- _What the exercise asks_:
Once you have located the line containing "is that letter. *)" in the material below, return it exactly along with each line after it through the line containing "(** The decoder".

· · · · ·

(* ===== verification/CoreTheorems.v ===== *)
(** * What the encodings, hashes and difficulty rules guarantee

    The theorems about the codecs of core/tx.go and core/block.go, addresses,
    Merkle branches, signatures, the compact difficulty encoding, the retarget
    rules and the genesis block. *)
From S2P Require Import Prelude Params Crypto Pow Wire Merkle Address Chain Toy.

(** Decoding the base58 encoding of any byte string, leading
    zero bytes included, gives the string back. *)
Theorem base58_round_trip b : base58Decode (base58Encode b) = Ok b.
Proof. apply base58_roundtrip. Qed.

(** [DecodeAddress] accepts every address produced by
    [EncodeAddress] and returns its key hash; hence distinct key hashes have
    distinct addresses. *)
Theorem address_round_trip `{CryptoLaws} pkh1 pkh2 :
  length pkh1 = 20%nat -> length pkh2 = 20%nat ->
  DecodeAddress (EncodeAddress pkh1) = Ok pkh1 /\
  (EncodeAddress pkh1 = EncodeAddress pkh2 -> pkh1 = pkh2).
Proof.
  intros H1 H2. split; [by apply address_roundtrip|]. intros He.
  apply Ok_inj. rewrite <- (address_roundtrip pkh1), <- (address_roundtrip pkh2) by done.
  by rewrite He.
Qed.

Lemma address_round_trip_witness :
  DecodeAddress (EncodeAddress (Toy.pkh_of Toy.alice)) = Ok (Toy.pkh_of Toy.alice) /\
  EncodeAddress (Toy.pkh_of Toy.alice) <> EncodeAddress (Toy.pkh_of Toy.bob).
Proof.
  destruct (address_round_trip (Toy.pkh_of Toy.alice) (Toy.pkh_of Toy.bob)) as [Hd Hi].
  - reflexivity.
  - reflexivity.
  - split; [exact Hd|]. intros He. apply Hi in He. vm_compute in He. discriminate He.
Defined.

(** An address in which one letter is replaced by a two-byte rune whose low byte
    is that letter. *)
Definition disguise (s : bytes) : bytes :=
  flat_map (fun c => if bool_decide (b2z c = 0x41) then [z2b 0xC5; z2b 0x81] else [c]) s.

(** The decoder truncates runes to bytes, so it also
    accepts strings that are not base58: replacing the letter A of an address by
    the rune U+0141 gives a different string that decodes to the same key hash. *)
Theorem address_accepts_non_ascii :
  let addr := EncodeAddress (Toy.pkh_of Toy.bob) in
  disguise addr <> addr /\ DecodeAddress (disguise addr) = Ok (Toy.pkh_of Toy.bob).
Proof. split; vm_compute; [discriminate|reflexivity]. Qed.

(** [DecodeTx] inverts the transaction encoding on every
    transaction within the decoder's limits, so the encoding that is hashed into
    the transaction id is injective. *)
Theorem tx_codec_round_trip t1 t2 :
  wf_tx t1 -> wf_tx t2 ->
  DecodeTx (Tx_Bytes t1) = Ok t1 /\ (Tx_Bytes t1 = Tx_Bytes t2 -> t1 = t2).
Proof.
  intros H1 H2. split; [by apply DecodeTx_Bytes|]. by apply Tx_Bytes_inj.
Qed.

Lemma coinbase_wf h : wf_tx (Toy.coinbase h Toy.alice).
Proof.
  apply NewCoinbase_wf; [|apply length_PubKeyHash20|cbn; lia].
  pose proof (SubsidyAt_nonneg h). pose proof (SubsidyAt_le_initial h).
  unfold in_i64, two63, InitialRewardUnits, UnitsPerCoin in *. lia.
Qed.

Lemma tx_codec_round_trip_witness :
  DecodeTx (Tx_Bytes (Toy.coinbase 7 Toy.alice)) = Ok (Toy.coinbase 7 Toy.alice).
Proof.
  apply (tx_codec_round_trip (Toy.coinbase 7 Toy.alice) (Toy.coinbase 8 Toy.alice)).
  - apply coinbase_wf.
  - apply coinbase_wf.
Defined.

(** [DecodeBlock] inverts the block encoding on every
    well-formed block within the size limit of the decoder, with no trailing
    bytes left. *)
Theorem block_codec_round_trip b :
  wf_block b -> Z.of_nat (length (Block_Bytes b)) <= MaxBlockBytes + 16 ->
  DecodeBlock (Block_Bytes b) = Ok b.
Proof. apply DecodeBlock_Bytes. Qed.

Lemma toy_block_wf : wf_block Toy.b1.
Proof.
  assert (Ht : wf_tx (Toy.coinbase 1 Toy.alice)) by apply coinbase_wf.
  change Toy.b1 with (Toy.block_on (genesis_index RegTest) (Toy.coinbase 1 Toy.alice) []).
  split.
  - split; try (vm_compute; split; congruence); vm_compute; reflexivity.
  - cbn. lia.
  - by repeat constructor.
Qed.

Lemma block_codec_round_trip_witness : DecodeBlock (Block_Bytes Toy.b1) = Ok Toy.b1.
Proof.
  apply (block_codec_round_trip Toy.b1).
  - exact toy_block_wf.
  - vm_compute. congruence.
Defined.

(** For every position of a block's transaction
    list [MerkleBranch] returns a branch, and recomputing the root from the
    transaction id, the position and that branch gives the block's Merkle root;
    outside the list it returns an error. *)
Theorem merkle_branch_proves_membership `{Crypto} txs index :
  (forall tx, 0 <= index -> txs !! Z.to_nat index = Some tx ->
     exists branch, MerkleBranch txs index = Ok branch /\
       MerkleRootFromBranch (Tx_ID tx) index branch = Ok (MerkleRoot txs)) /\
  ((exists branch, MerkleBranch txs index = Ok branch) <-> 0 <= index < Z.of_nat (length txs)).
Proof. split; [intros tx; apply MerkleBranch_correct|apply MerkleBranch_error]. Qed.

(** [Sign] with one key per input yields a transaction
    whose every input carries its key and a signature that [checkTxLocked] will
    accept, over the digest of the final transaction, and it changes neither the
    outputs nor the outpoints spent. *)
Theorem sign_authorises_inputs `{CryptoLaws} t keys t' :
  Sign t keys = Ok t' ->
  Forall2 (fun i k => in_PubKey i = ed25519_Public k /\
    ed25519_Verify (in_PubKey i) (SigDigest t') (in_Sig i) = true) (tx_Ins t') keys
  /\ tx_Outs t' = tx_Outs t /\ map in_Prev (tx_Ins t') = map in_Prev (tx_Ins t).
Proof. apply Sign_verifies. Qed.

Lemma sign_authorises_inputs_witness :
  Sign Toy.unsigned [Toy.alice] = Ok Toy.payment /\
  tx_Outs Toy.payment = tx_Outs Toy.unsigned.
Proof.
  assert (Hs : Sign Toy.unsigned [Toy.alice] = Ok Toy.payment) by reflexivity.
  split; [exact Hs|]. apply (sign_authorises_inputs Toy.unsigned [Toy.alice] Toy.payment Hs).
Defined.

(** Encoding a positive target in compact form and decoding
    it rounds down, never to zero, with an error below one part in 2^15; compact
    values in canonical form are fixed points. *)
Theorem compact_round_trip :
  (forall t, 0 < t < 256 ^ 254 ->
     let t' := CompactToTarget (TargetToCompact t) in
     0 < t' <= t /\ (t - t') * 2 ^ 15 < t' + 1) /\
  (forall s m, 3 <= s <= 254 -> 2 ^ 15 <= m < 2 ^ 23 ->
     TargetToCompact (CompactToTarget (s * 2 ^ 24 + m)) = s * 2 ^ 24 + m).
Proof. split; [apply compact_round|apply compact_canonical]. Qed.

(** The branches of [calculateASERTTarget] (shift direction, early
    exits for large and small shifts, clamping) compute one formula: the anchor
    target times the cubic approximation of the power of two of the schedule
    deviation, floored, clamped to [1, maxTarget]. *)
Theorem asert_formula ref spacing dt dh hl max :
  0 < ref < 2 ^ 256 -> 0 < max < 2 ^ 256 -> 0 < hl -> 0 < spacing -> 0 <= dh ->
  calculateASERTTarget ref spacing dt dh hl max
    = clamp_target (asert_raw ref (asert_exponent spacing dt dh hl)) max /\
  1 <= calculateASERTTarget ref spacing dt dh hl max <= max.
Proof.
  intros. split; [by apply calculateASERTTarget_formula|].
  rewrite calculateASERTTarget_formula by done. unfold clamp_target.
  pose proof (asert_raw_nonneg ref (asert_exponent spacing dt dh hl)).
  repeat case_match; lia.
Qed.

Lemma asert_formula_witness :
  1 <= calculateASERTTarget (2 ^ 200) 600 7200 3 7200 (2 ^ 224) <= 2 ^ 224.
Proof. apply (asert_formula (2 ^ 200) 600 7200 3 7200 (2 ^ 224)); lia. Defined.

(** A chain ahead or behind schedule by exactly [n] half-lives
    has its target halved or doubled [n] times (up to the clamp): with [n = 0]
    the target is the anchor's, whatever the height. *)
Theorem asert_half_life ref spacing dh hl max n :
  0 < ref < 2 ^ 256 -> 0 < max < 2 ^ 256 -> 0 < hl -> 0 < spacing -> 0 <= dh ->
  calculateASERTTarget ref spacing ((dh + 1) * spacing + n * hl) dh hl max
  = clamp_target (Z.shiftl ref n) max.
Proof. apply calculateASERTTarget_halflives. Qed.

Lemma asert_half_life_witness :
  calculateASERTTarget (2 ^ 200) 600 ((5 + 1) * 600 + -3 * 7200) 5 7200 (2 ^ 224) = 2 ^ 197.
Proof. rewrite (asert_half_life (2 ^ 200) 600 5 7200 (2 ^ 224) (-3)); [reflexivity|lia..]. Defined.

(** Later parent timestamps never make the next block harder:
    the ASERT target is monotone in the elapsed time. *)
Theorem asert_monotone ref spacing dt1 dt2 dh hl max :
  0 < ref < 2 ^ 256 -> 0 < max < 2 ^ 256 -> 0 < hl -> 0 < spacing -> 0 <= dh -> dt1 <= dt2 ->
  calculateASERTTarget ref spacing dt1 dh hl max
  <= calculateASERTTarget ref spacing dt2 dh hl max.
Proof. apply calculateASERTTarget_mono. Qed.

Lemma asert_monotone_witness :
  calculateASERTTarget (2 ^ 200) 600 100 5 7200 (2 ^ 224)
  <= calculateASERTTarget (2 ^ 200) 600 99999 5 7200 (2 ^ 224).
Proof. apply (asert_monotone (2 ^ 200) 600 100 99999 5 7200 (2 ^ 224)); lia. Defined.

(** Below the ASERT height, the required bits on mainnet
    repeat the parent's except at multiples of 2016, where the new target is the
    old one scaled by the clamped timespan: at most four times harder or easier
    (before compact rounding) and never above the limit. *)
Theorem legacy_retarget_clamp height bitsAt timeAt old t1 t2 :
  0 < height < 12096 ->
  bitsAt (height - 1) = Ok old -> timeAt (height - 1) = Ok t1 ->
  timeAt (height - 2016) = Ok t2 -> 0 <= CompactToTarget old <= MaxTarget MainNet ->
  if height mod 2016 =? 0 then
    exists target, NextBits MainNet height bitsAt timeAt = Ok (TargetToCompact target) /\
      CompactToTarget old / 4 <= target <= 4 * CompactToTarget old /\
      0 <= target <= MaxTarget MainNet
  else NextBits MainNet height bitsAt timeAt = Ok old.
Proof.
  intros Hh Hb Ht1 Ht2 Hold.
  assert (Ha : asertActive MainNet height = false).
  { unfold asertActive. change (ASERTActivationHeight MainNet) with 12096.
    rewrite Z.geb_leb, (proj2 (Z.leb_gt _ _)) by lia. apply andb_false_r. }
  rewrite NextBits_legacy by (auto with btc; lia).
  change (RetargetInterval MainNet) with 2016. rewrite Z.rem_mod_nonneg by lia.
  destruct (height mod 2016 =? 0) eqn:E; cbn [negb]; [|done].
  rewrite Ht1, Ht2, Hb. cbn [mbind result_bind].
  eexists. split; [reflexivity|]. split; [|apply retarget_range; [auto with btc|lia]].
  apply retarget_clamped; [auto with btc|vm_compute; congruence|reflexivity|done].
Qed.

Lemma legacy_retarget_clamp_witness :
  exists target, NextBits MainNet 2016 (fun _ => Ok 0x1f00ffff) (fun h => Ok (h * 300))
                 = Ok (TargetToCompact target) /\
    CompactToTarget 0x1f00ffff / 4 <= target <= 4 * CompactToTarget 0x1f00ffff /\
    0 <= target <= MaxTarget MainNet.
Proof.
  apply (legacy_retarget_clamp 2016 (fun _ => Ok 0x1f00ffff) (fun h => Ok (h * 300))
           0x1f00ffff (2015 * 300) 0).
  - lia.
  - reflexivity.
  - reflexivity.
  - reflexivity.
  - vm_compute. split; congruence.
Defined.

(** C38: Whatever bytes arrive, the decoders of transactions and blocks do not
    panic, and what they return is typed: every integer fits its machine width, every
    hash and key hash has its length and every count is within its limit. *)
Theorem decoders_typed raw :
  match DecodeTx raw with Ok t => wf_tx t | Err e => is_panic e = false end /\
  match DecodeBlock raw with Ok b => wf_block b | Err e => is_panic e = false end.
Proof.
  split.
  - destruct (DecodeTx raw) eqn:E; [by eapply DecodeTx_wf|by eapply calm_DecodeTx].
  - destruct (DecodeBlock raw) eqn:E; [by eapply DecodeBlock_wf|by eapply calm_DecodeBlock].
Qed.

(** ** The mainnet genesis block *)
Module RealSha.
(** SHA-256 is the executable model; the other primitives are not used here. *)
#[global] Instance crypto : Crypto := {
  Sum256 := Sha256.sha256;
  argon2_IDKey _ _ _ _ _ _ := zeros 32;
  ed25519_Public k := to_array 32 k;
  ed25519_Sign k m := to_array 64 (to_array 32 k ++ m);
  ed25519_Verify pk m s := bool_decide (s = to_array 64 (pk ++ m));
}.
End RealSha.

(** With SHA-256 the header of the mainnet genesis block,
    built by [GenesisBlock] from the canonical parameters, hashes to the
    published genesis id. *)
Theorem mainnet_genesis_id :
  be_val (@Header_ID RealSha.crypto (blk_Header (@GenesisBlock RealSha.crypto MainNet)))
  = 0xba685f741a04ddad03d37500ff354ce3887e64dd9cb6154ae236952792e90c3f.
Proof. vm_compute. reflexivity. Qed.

· · · · ·

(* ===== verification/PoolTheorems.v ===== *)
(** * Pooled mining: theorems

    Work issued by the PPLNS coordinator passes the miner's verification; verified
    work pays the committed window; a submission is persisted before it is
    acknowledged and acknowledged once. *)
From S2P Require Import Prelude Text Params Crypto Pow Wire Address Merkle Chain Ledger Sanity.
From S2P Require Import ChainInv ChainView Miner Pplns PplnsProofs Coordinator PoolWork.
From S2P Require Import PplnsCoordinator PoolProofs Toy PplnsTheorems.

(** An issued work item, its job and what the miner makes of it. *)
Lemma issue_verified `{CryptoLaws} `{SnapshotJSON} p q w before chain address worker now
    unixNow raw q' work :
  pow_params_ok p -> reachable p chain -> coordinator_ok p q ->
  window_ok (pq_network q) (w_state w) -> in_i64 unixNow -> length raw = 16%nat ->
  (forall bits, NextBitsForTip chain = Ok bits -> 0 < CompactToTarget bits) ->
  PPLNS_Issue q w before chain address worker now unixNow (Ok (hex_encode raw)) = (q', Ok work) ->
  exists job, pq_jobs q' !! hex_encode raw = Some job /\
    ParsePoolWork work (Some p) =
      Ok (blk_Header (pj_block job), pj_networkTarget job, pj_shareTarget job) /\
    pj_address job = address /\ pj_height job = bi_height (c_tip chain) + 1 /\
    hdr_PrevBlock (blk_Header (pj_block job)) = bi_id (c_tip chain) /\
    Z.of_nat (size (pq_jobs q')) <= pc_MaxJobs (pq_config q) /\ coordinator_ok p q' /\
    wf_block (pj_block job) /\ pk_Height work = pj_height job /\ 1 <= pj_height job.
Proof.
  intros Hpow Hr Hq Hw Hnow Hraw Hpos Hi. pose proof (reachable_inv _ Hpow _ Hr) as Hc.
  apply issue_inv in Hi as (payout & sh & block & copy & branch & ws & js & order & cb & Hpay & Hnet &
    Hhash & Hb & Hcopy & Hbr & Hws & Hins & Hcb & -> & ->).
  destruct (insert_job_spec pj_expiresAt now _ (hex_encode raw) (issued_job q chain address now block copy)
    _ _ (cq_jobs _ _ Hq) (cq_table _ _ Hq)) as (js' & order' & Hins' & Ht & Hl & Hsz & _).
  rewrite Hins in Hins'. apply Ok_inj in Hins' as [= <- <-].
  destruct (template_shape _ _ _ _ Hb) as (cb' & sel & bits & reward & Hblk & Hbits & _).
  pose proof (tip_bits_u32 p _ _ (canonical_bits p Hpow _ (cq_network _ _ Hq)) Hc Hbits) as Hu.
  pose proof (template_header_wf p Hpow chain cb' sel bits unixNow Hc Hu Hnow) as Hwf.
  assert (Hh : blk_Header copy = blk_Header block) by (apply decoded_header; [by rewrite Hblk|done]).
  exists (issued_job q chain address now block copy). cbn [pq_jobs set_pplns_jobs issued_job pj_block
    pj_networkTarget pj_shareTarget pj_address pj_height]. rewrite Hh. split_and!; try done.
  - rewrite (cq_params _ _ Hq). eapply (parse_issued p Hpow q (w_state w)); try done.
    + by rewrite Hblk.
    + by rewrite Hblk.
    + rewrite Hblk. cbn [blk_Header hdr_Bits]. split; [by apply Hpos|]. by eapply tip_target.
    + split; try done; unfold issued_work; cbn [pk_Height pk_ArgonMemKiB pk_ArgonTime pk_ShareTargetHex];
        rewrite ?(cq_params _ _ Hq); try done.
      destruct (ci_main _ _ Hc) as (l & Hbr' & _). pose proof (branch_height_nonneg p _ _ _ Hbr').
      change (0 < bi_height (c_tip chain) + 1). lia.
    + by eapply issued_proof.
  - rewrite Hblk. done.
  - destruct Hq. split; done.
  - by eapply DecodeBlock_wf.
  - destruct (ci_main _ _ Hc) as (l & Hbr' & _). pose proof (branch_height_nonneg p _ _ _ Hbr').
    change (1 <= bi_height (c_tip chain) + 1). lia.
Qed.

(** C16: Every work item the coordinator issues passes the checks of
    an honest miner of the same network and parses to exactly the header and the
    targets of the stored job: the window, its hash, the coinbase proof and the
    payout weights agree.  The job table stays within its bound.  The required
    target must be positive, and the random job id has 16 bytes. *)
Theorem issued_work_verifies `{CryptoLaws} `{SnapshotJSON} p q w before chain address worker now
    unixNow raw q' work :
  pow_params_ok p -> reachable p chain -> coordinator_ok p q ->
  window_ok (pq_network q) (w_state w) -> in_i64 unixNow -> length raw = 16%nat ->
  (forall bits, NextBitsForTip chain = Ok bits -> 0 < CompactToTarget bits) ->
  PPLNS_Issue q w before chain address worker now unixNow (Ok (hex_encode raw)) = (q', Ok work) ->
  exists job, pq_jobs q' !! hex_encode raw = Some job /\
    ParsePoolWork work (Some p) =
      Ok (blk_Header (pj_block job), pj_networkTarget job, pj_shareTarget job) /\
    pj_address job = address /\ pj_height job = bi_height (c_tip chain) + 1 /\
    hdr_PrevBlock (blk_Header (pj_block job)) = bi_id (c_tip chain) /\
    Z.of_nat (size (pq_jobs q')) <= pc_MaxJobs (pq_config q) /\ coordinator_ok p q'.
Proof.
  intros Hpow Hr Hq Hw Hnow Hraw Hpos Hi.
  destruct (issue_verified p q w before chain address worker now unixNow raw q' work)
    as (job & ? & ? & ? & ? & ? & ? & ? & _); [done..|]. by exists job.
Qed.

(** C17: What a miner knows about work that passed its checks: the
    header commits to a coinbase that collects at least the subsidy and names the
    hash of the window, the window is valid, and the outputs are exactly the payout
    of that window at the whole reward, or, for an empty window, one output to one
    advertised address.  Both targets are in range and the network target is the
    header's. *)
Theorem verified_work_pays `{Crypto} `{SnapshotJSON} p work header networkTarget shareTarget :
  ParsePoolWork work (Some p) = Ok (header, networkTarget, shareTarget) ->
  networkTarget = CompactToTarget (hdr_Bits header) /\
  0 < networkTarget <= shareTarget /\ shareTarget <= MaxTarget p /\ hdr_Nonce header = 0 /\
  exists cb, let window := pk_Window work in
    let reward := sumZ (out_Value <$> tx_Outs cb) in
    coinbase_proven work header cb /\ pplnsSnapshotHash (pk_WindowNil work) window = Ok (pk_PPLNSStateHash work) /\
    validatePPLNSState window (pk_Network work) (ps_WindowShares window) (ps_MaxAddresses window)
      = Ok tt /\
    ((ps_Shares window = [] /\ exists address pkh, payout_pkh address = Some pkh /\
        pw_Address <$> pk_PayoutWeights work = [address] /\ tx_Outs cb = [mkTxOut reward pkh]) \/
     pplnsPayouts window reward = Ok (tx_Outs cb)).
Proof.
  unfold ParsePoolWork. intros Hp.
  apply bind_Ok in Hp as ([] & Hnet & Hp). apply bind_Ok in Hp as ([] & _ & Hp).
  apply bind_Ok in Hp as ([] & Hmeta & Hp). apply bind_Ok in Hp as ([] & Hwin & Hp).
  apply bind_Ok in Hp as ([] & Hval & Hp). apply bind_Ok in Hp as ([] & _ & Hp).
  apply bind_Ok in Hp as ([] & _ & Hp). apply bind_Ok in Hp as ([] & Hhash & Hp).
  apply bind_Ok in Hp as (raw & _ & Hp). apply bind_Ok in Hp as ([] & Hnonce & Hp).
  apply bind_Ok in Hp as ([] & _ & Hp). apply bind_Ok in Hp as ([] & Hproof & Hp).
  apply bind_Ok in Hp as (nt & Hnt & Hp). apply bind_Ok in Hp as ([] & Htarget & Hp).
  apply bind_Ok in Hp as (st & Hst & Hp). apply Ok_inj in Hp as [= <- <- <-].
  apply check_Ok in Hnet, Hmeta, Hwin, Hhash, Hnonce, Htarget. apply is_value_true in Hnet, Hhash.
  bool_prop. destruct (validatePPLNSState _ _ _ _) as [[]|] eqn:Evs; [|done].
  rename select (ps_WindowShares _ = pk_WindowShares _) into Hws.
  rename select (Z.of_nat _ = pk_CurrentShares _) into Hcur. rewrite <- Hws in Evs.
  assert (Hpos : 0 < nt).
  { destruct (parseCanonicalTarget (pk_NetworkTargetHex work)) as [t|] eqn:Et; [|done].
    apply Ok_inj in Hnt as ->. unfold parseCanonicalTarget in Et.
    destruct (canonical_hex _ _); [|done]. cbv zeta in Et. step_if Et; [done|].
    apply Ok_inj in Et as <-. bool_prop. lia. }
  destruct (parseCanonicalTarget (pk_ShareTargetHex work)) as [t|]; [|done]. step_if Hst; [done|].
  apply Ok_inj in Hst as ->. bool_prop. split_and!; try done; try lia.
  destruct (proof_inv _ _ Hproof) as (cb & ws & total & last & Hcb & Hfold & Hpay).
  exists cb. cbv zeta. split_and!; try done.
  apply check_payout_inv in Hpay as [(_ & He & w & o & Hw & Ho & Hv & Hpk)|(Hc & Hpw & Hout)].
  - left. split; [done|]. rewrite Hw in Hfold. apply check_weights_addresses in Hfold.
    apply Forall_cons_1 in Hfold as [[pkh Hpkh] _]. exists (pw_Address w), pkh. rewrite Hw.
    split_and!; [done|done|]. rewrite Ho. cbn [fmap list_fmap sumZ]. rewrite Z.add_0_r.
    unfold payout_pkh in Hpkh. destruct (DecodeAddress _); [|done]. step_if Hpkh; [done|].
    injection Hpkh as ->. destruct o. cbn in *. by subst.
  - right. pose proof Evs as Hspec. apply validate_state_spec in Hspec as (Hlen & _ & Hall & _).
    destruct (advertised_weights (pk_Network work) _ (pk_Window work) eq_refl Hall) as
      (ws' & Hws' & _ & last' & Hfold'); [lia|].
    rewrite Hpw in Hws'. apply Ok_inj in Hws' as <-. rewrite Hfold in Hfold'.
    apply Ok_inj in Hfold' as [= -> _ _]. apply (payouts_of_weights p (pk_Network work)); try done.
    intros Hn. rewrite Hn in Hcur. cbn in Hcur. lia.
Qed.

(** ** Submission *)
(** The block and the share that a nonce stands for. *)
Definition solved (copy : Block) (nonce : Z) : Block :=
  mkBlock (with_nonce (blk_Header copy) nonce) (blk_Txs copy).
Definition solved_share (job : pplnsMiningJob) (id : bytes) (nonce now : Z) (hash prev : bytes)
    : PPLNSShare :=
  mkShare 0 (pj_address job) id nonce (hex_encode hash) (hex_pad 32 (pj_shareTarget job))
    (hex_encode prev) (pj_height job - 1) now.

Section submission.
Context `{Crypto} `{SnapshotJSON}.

· · · · ·

- _Answer to this exercise_:
    is that letter. *)
Definition disguise (s : bytes) : bytes :=
  flat_map (fun c => if bool_decide (b2z c = 0x41) then [z2b 0xC5; z2b 0x81] else [c]) s.

(** The decoder truncates runes to bytes, so it also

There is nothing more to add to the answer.